As we will write in nearly every article about the 2018 elections until, say, August, it’s still early. Lots of time to raise money, lots of time for movement in the polls. But the question is how those polls will move. Recent polls have shown an improvement in perceptions of the Republican tax bill, for example, which could both be driving the recent increase in the party’s overall polling and could suggest a longer-term improvement is in the offing.
Some part — some hard-to-measure and likely small part — of Hillary Clinton’s 2016 loss was that Democrats expected her to win. If you’d been tracking punditry and polling saw the expectation that she’d win and, on Election Day, had to work late and didn’t feel like driving to the polling place, maybe you didn’t. And maybe, in a race settled by 78,000 votes in Wisconsin, Michigan and Pennsylvania, that made enough of the difference.

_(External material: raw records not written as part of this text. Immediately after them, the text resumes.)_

(* ===== verification/DbSteps.v ===== *)
(** * Steps of the workers

    The operations of the log, commit, flush and cleanup workers, other than
    processing a commit, leave the commit queue, its overlay and the options
    alone, whatever their outcome (src/src/db.rs). *)

From S2P Require Import Prelude.
From S2P Require Import Bytes.
From S2P Require Import Ids.
From S2P Require Import Log.
From S2P Require Import LogState.
From S2P Require Import Table.
From S2P Require Import Index.
From S2P Require Import Compress.
From S2P Require Import Options.
From S2P Require Import Column.
From S2P Require Import HashColumn.
From S2P Require Import Frames.
From S2P Require Import BTreeNode.
From S2P Require Import BTree.
From S2P Require Import Overlay.
From S2P Require Import Db.
From S2P Require Import DbOpen.
From S2P Require Import DbOverlay.
From stdpp Require Import options.
#[local] Set Default Proof Using "Type*".

Record same_queue (d d' : DbInner) : Prop := {
  sq_queue : commit_queue d' = commit_queue d;
  sq_overlay : commit_overlay d' = commit_overlay d;
  sq_options : db_options d' = db_options d;
  sq_err : bg_err d' = bg_err d;
  sq_version : db_version d' = db_version d;
}.
#[global] Instance same_queue_preorder : PreOrder same_queue.
Proof. split; [by split|]. intros d1 d2 d3 [] []. split; congruence. Qed.

Section Steps.
Context `{!Uninit, !Codecs, !HashMapOrder, !Crc32, !Blake2}.

Abbreviation qkeeps := (keeps (fun _ : DbInner => True) same_queue).

Lemma qkeeps_log {A} (m : ST LogFiles A) : qkeeps (on_db_log m).
Proof. intros d _. unfold on_db_log, zoom. by destruct (m (db_log d)). Qed.

(** Any function that sets other fields. *)
Lemma qkeeps_modify f : (∀ d, same_queue d (f d)) → qkeeps (modify_st f).
Proof. intros Hf d _. split; [done|apply Hf]. Qed.
Lemma qkeeps_fun {A} (m : ST DbInner A) : (∀ d, same_queue d (m d).2) → qkeeps m.
Proof. intros Hm d _. split; [done|apply Hm]. Qed.

Hint Resolve qkeeps_log : keeps.

Ltac qsolve := intros; repeat (case_match || (cbn in *)); by split.
Hint Extern 2 (keeps _ _ (modify_st _)) => apply qkeeps_modify; qsolve : keeps.

Lemma log_record_keeps plan : qkeeps (log_record plan).
Proof.
  unfold log_record. apply keeps_bind; [apply _|auto with keeps|]. intros w.
  apply keeps_bind; [apply _| |].
  - apply qkeeps_fun. intros d. destruct (plan _) as [o [[l w'] [n re]]]. by split.
  - intros [w' re]. keeps_tac.
Qed.
Hint Resolve log_record_keeps : keeps.

Lemma reindex_columns_keeps tiers : qkeeps (reindex_columns tiers).
Proof.
  induction tiers as [|i tiers IH]; cbn [reindex_columns]; [keeps_tac|].
  apply keeps_get; [apply _|]. intros d _. destruct (db_columns d !! i) as [[c|t]|]; [|done..].
  apply keeps_bind; [apply _| |].
  - apply qkeeps_fun. intros d'. destruct (column_reindex _ c) as [o c']. by split.
  - intros b. destruct (_ || _); [|done]. keeps_tac.
Qed.

Lemma process_reindex_keeps : qkeeps process_reindex.
Proof.
  unfold process_reindex. apply keeps_get; [apply _|]. intros d _.
  destruct (_ || _); [apply keeps_ret, _|apply reindex_columns_keeps].
Qed.

(** ** Reading the log *)

Definition reader_step (s s' : DR) : Prop := same_queue s.1 s'.1.
#[local] Instance reader_step_preorder : PreOrder reader_step.
Proof using Type. split; [by intros []; unfold reader_step|]. intros [] [] []. unfold reader_step. apply transitivity. Qed.
Abbreviation dkeeps := (keeps (fun _ : DR => True) reader_step).

Lemma dkeeps_reader {A} (m : ST LogReader A) : dkeeps (on_reader m).
Proof. intros [d r] _. unfold on_reader, zoom, reader_step. cbn. by destruct (m r). Qed.
Lemma dkeeps_columns {A} (m : ST (list Column * LogReader) A) : dkeeps (on_columns m).
Proof. intros [d r] _. unfold on_columns, zoom, reader_step. cbn. by destruct (m (db_columns d, r)) as [o [l r']]. Qed.
Hint Resolve dkeeps_reader dkeeps_columns : keeps.

Lemma enact_loop_keeps fuel : dkeeps (enact_loop fuel).
Proof.
  induction fuel as [|fuel IH]; cbn [enact_loop]; [keeps_tac|].
  apply keeps_bind; [apply _|auto with keeps|]. intros [|t i|t i|t|]; keeps_tac.
  intros [d r] _. unfold reader_step. destruct (db_columns d !! _) as [[]|]; by split.
Qed.

(** One turn of the validation that goes on. *)
Lemma validate_turn_keeps (f : ST DR bool) {A} (m : ST DR A) : dkeeps m → dkeeps f →
  dkeeps (fun s => match m s with
                   | (Ok _, s) => f s
                   | (Err _, s) => (Ok false, s)
                   | (Panic, s) => (Panic, s)
                   | (Undefined, s) => (Undefined, s)
                   | (Deadlock, s) => (Deadlock, s)
                   | (NoFuel, s) => (NoFuel, s)
                   end).
Proof.
  intros Hm Hf s _. destruct (Hm s I) as [_ Hs1]. destruct (m s) as [[a|e| | | |] s']; try done.
  destruct (Hf s' I) as [_ Hs2]. split; [done|]. cbn in *. by etrans.
Qed.

Lemma validate_loop_keeps fuel : dkeeps (validate_loop fuel).
Proof.
  induction fuel as [|fuel IH]; cbn [validate_loop]; [keeps_tac|].
  intros s _. destruct (dkeeps_reader LogReader.next s I) as [_ Hs1].
  destruct (on_reader LogReader.next s) as [[a|e| | | |] s1]; try done. cbn [snd] in Hs1.
  enough (Hcheck : ∀ col action, dkeeps (fun s => match on_columns (at_column (Z.to_nat col) (any_validate_plan action)) s with
        | (Ok _, s) => validate_loop fuel s
        | (Err _, s) => (Ok false, s)
        | (Panic, s) => (Panic, s)
        | (Undefined, s) => (Undefined, s)
        | (Deadlock, s) => (Deadlock, s)
        | (NoFuel, s) => (NoFuel, s)
        end)).
  - split; [done|]. etrans; [exact Hs1|]. destruct a as [|t i|t i|t|]; try done.
    + apply (Hcheck (IndexTableId.col t) (InsertIndex t i) s1 I).
    + apply (Hcheck (ValueTableId.col t) (InsertValue t i) s1 I).
    + apply (IH s1 I).
  - intros col action. apply (validate_turn_keeps (validate_loop fuel)); [apply dkeeps_columns|done].
Qed.

Lemma validate_record_keeps : dkeeps validate_record.
Proof.
  unfold validate_record. apply keeps_get; [apply _|]. intros [d r] _.
  destruct (_ =? _); [|apply keeps_ret, _]. apply keeps_bind; [apply _|apply validate_loop_keeps|].
  intros []; keeps_tac.
Qed.

Lemma with_reader_keeps {A} r (m : ST DR A) : dkeeps m → qkeeps (with_reader r m).
Proof.
  intros Hm d _. unfold with_reader. destruct (Hm (d, r) I) as [_ [Hs1 Hs2 Hs3 Hs4 Hs5]].
  destruct (m (d, r)) as [o [d' r']]. by split.
Qed.

Lemma finish_record_keeps v r : qkeeps (finish_record v r).
Proof. unfold finish_record. keeps_tac. Qed.

(** From a state back to the code that runs on it. *)
Ltac as_keeps :=
  match goal with |- same_queue ?d (?m ?d).2 => let K := fresh "K" in assert (K : qkeeps m); [|exact (proj2 (K d I))] end.

Lemma enact_logs_keeps v : qkeeps (enact_logs v).
Proof.
  intros d _. split; [done|]. unfold enact_logs. destruct (qkeeps_log (read_next v) d I) as [_ Hs1].
  destruct (on_db_log (read_next v) d) as [[[r|]|e| | | |] d1]; try done; cbn [snd] in Hs1.
  - etrans; [exact Hs1|]. as_keeps. apply keeps_bind; [apply _| |].
    + destruct v; [apply with_reader_keeps, validate_record_keeps|apply keeps_ret, _].
    + intros [[] r1]; [|keeps_tac]. apply keeps_bind; [apply _|apply with_reader_keeps, enact_loop_keeps|].
      intros [u r2]. apply keeps_bind; [apply _|apply finish_record_keeps|]. intros u'. apply keeps_ret, _.
  - destruct e; try done. destruct v; [|done]. etrans; [exact Hs1|].
    as_keeps. apply keeps_bind; [apply _|auto with keeps|]. intros u. apply keeps_ret, _.
Qed.

Lemma flush_logs_keeps n : qkeeps (flush_logs n).
Proof.
  unfold flush_logs. apply keeps_bind; [apply _|auto with keeps|]. intros [[f r] c]. keeps_tac.
Qed.

Lemma each_column_keeps m : qkeeps (each_column m).
Proof.
  unfold each_column. apply keeps_get; [apply _|]. intros d _. generalize (seq 0 (length (db_columns d))) as l.
  induction l as [|i l IH]; cbn [for_each]; [apply keeps_ret, _|]. apply keeps_bind; [apply _| |done].
  apply qkeeps_fun. intros d'. destruct (db_columns d' !! i) as [c|]; [|done]. by destruct (m c).
Qed.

Democrats in 2017 special elections were frequently energized to vote in part because they’d lost the year prior. Republicans may have felt less urgency. If Democrats go into November thinking that a wave is imminent, they may be increasingly inclined to make the same sorts of choices as that fictional person who’d had to work late.
As things stand now, overconfidence about the results in 2018 isn’t warranted anyway. Suddenly that blue tsunami that many on the left anticipated is looking like more of a regular tide.